Organized by Haus der Kunst, Munich in collaboration with Garage, Structures of Existence: The Cells is the largest presentation of this body of work to date.
PUBLIC PROGRAM
Through the Looking Glass of Louise Bourgeois is a diverse set of activities intended to contextualize the artist's extensive oeuvre. The program explores the wide-range of media used by Bourgeois to trigger audience perception and to expand understanding of her Cells as hybrid synesthetic forms.
A series of lectures by local and international specialists, including Jerry Gorovoy, Kate Fowle, Julienne Lorz, Amei Wallach, Irina Nakhova, Olesya Turkina, and others, will reflect upon Bourgeois' extensive career. Regular screenings of the film Louise Bourgeois: The Spider, the Mistress and the Tangerine (2008, directed by Wallach and Marion Cajori) will also take place throughout the exhibition in Garage Auditorium. Shot over more than a decade from 1993 until 2007, the film will acquaint audiences with Bourgeois' captivating personality, providing insight into the artist’s thought processes as well as her practice in the studio.

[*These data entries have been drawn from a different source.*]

(** Modelled from the spec: the Trigger Evaluator of section 4.2
    ([evaluate(snapshot, config)]), whose code is missing.  Out-of-range is
    checked first; near-edge applies to a position in range; no snapshot
    (no position configured yet) gives [DecisionNone]. *)
Definition evaluate (snapshot : option PositionSnapshot) (config : RebalanceConfig)
    : Decision :=
  match snapshot with
  | None => DecisionNone
  | Some s =>
      if negb (inRange s) && out_of_range config then OutOfRange
      else if inRange s
              && Qle_bool (distance_to_nearer_boundary s / range_width s)
                          (edge_threshold_pct config / 100)
      then NearEdge
      else DecisionNone
  end.

(** Modelled from the spec: the Range Selector's error. *)
Inductive RangeError : Type := InvalidRangeError.

(** Modelled from the spec: the Range Selector of section 4.3
    ([selectRange(currentPrice, config)]), whose code is missing. *)
Definition selectRange (currentPrice : Q) (config : RebalanceConfig)
    : RangeError + Q * Q :=
  if Qle_bool (range_width_pct config) 0 then inl InvalidRangeError
  else inr (currentPrice * (1 - range_width_pct config / 200),
            currentPrice * (1 + range_width_pct config / 200)).

(** Modelled from the spec: [pending_step], the next step to execute. *)
Inductive Step : Type := none | withdraw | swap | open.

(** Modelled from the spec: what a successful withdraw records. *)
Record WithdrawnAmounts := {
  amountAWithdrawn : Z;
  amountBWithdrawn : Z;
  feeCollectedA : Z;
  feeCollectedB : Z }.

(** Modelled from the spec: the durable record of section 3. *)
Record WorkflowState := {
  current_position_mint : option string;
  last_rebalance : option Z;
  pending_rebalance : bool;
  pending_step : Step;
  withdrawn_amounts : option WithdrawnAmounts }.

(** Modelled from the spec: the swap the swap step asks for, with its value
    in USD. *)
Record SwapPlan := {
  inputMint : string;
  outputMint : string;
  amount : Z;
  usd_value : Q }.

(** Modelled from the spec: the collaborators of the Workflow, that is the
    Executor Client, the swap service and the clock.  The spec says what the swap delta is computed
    from (the stored amounts and the configuration), not its formula, so
    the computation is a collaborator too. *)
Record Collaborators := {
  fetchLiquidity : string -> Result Z;
  withdrawAll : string -> Result WithdrawnAmounts;
  plan_swap : WithdrawnAmounts -> RebalanceConfig -> SwapPlan;
  swap_tokens : SwapPlan -> Z -> Result unit;
  fetchCurrentPrice : string -> Result Q;
  openPosition : string -> Q -> Q -> Result string;
  now : Z }.

(** Modelled from the spec: what the Workflow does, in order. *)
Inductive Action : Type :=
| FetchedLiquidity (mint : string)
| Withdrew (mint : string)
| Swapped (plan : SwapPlan) (slippage : Z)
| SkippedSwap (plan : SwapPlan)
| FetchedPrice (pool : string)
| Opened (pool : string) (lower upper : Q)
| Saved (state : WorkflowState)
| Logged (step : Step).

(** Modelled from the spec: a step yields the state it persisted, or halts
    with a message and leaves the persisted state as it was. *)
Definition Workflow (A : Type) : Type := list Action * Result A.

(** Modelled from the spec: steps run strictly in sequence; a halted step
    stops the workflow. *)
Definition and_then {A B} (m : Workflow A) (k : A -> Workflow B) : Workflow B :=
  match m with
  | (t, Returns a) => let '(t', r) := k a in (t ++ t', r)
  | (t, Throws msg) => (t, Throws msg)
  end.

(** Modelled from the spec: one action and what came of it. *)
Definition did {A} (a : Action) (r : Result A) : Workflow A := ([a], r).

(** Modelled from the spec: the State Store's atomic [save]. *)
Definition save (st : WorkflowState) : Workflow WorkflowState :=
  did (Saved st) (Returns st).

(** Modelled from the spec: transition 1 of section 4.4. *)
Definition step_withdraw (c : Collaborators) (st : WorkflowState)
    : Workflow WorkflowState :=
  match current_position_mint st with
  | None => ([], Throws "no position to withdraw")
  | Some mint =>
      and_then (did (FetchedLiquidity mint) (fetchLiquidity c mint)) (fun liquidity =>
      if decide (liquidity = 0%Z) then
        save {| current_position_mint := None;
                last_rebalance := last_rebalance st;
                pending_rebalance := pending_rebalance st;
                pending_step := swap;
                withdrawn_amounts := withdrawn_amounts st |}
      else
        and_then (did (Withdrew mint) (withdrawAll c mint)) (fun amounts =>
        save {| current_position_mint := None;
                last_rebalance := last_rebalance st;
                pending_rebalance := pending_rebalance st;
                pending_step := swap;
                withdrawn_amounts := Some amounts |}))
  end.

For families with children, Through the Looking Glass of Louise Bourgeois will focus on the medium of sculpture as an inimitable imaginative force that Bourgeois used to great effect. Skills will be developed during a series of open workshops on weekends and through a special children’s exhibition map, which is part of the city-wide program Family Trip: Take the Whole Family to a Museum!.
An audio guide, specially prepared for the exhibition and Atrium Commission, will be available in Russian and English, as well as special guided tours, including for audiences with special needs.
ABOUT THE ARTIST
Louise Bourgeois (b. 1911, Paris, France; d. 2010, New York, USA) lived and worked in New York, USA. Major solo exhibitions include: Louise Bourgeois: Retrospective, Museum of Modern Art, New York, USA, touring (1982–1984); Louise Bourgeois: A Retrospective Exhibition, Frankfurter Kunstverein, Frankfurt, Germany, touring (1989–1991); American Pavilion, 45th Venice Biennale, Venice, Italy (1993); Louise Bourgeois: Memory and Architecture, Museo Nacional Centro de Arte / Reina Sofia, Madrid, Spain (1999–2000); Louise Bourgeois: I Do, I Undo, I Redo, inaugural installation in the Turbine Hall, Tate Modern, London, UK (2000); Louise Bourgeois, Guggenheim Museum Bilbao, Spain (2001–2002); Louise Bourgeois at the Hermitage, The State Hermitage Museum, St. Petersburg, Russia, touring (2001–2003); Louise Bourgeois: The Insomnia Drawings, The Whitney Museum of American Art, New York, USA (2003); Louise Bourgeois: Retrospective, Tate Modern, London, UK, touring (2007–2009); Louise Bourgeois: The Return of the Repressed, Fundación PROA, Buenos Aires, Argentina, touring (2011); Louise Bourgeois, National Gallery of Canada, Ottawa, Canada (2011–2013); Louise Bourgeois: Conscious and Unconscious, Qatar Museums Authority, QMA Gallery, Katara, Doha, Qatar (2012); Sammlungshangung Bourgeois, Fondation Beyeler, Basel, Switzerland (2013–2014); Artist Rooms: Louise Bourgeois, A Woman without Secrets, Scottish National Gallery of Modern Art, Edinburgh, Scotland (2013–2014); Louise Bourgeois: Petite Maman, Museo del Palacio de Bellas Artes, Mexico City, Mexico (2013–2014); and Louise Bourgeois: I Have Been to Hell and Back, Moderna Museet, Stockholm, touring (2015). Awards and honors include: United States National Medal of Arts (1997) and the French Legion of Honor Medal (2008).